◆ LISTED RECORDS
Lemma tracked_sample_ctx : tracked sample_ctx.
Proof. do 2 apply tracked_alloc. exact tracked_empty_ctx. Qed.

(** X17: on a string [gstr] and a distinct string [gsrc], both allocated,
    whose lengths stay below the allocation limit, [gc_string_append]
    returns a string that holds the characters of [gstr] followed by those
    of [gsrc] within its allocation; [gsrc] is freed; the result is [gstr]
    itself, or a string at an address not allocated before with [gstr]
    freed; every other string is untouched, and the list of allocated
    strings still links exactly the allocated strings. *)
Theorem gc_string_append_spec (ctx : filter_parser_ctx) (gstr gsrc : nat)
    (dst src : gc_string) :
  tracked ctx ->
  strings ctx !! gstr = Some dst ->
  strings ctx !! gsrc = Some src ->
  gstr <> gsrc ->
  sizeof_long + sizeof_gc_string
    + (Z.of_nat (length (s src)) + Z.of_nat (length (s dst)) + 1) <= 2 ^ 63 ->
  exists r a ctx',
    gc_string_append true gstr gsrc ctx = inr (r, ctx') /\
    strings ctx' !! r = Some (mk_gc_string a (s dst ++ s src)) /\
    Z.of_nat (length (s dst ++ s src)) + 1 <= a - sizeof_gc_string /\
    strings ctx' !! gsrc = None /\
    (r = gstr \/ strings ctx' !! gstr = None /\ strings ctx !! r = None) /\
    (forall p, p <> r -> p <> gstr -> p <> gsrc ->
               strings ctx' !! p = strings ctx !! p) /\
    tracked ctx'.
Proof.
  intros Htracked Hdst Hsrc Hne Hmax.
  destruct ctx as [lst heap nxt]. cbn [strings] in Hdst, Hsrc.
  set (newlen := Z.of_nat (length (s src)) + Z.of_nat (length (s dst)) + 1) in *.
  assert (Hsmall : newlen mod SIZE_MODULUS = newlen).
  { apply Z.mod_small. unfold SIZE_MODULUS, sizeof_long, sizeof_gc_string in *.
    assert (2 ^ 63 < 2 ^ 64) by reflexivity. lia. }
  destruct (alloclen_for_fits newlen ltac:(lia) Hmax) as (a & Ha & Hfit).
  assert (Hbelow : (gstr < nxt)%nat /\ (gsrc < nxt)%nat).
  { destruct Htracked as (_ & _ & Hbelow). cbn in Hbelow.
    split; apply Hbelow; eauto. }
  assert (Hfresh : heap !! nxt = None).
  { destruct Htracked as (_ & _ & Hlt). cbn in Hlt.
    destruct (heap !! nxt) eqn:Hnxt; [|reflexivity].
    specialize (Hlt nxt ltac:(eauto)). lia. }
  assert (Hlen : Z.of_nat (length (s dst ++ s src)) + 1 = newlen).
  { rewrite length_app. subst newlen. lia. }
  unfold gc_string_append.
  brun (strlen_run lst heap nxt gsrc src Hsrc).
  brun (strlen_run lst heap nxt gstr dst Hdst).
  fold newlen. rewrite Hsmall, Ha.
  brun (load_run lst heap nxt gstr dst Hdst).
  unfold sizeof_long, sizeof_gc_string in *.
  destruct (Z.ltb_spec (alloclen dst) a) as [Hgrow|Hroom].
  - replace (alloclen dst <? a) with true by (symmetry; apply Z.ltb_lt; lia).
    exists nxt, a. eexists. split.
    { erewrite bind_run; cycle 1.
      { brun (gc_string_alloc_run lst heap nxt newlen a Ha
                ltac:(unfold sizeof_gc_string; lia)).
        bload. bstr strcpy_run. bload. bstr strcat_run.
        brun (cds_list_del_run (nxt :: lst)
                (<[nxt := mk_gc_string a (s dst ++ s src)]> heap) (S nxt) gstr).
        bfree. reflexivity. }
      brun (cds_list_del_run
              (List.filter (fun q => negb (Nat.eqb q gstr)) (nxt :: lst))
              (delete gstr (<[nxt := mk_gc_string a (s dst ++ s src)]> heap))
              (S nxt) gsrc).
      bfree. reflexivity. }
    cbn [strings].
    split; [look|]. split; [lia|]. split; [look|].
    split; [right; split; look|].
    split.
    { intros p Hp1 Hp2 Hp3.
      now rewrite !lookup_delete_ne, lookup_insert_ne by congruence. }
    do 2 apply tracked_free. now apply tracked_alloc.
  - replace (alloclen dst <? a) with false by (symmetry; apply Z.ltb_ge; lia).
    exists gstr, (alloclen dst). eexists. split.
    { erewrite bind_run; cycle 1.
      { bload. bstr strcat_run. reflexivity. }
      brun (cds_list_del_run lst
              (<[gstr := mk_gc_string (alloclen dst) (s dst ++ s src)]> heap)
              nxt gsrc).
      bfree. reflexivity. }
    cbn [strings].
    split; [look|]. split; [lia|]. split; [look|].
    split; [now left|].
    split.
    { intros p Hp1 Hp2 Hp3.
      now rewrite lookup_delete_ne, lookup_insert_ne by congruence. }
    apply tracked_free. apply tracked_store; [eauto|exact Htracked].
Qed.
(** * Multi-agent poem generation: a model of [demo.ipynb]

    The notebook chains two chat models through a two-node LangGraph
    [StateGraph]: an image is captioned by the node "Analysis Agent" and the
    caption is turned into a poem by the node "Creative Agent".  The
    conversation lives in the graph's single channel [messages], whose
    reducer is [add_messages].

    The development follows the notebook cell by cell.  Python exceptions
    are values of [Exn]; everything that reads or writes the run's mutable
    state (the channel, the random source behind [uuid.uuid4], the requests
    sent to the model endpoints) is a computation in the monad [M]. *)

From stdpp Require Import base option list strings gmap pretty.
From Stdlib Require Import NArith Lia Ascii.
From Stdlib.Strings Require Import Byte.

Open Scope string_scope.
Open Scope list_scope.

(** ** Messages (langchain_core.messages) *)

(** The message classes the notebook and the reducer distinguish. *)
Inductive MessageType := system | human | ai | remove.

Global Instance MessageType_eq_dec : EqDecision MessageType.
Proof. solve_decision. Defined.

(** One block of a structured [content] list, such as
    [{"type": "image_url", "image_url": {"url": ...}}]. *)
Inductive ContentPart :=
  | text_part (text : string)
  | image_url_part (url : string).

◆ TASK STATEMENT
The reply should hold only the lines from the beginning of the listing above through the line with "strings ctx !! gstr = Some dst ->", each one written exactly as it appears.

◆ ANSWER SECTION
Lemma tracked_sample_ctx : tracked sample_ctx.
Proof. do 2 apply tracked_alloc. exact tracked_empty_ctx. Qed.

(** X17: on a string [gstr] and a distinct string [gsrc], both allocated,
    whose lengths stay below the allocation limit, [gc_string_append]
    returns a string that holds the characters of [gstr] followed by those
    of [gsrc] within its allocation; [gsrc] is freed; the result is [gstr]
    itself, or a string at an address not allocated before with [gstr]
    freed; every other string is untouched, and the list of allocated
    strings still links exactly the allocated strings. *)
Theorem gc_string_append_spec (ctx : filter_parser_ctx) (gstr gsrc : nat)
    (dst src : gc_string) :
  tracked ctx ->
  strings ctx !! gstr = Some dst ->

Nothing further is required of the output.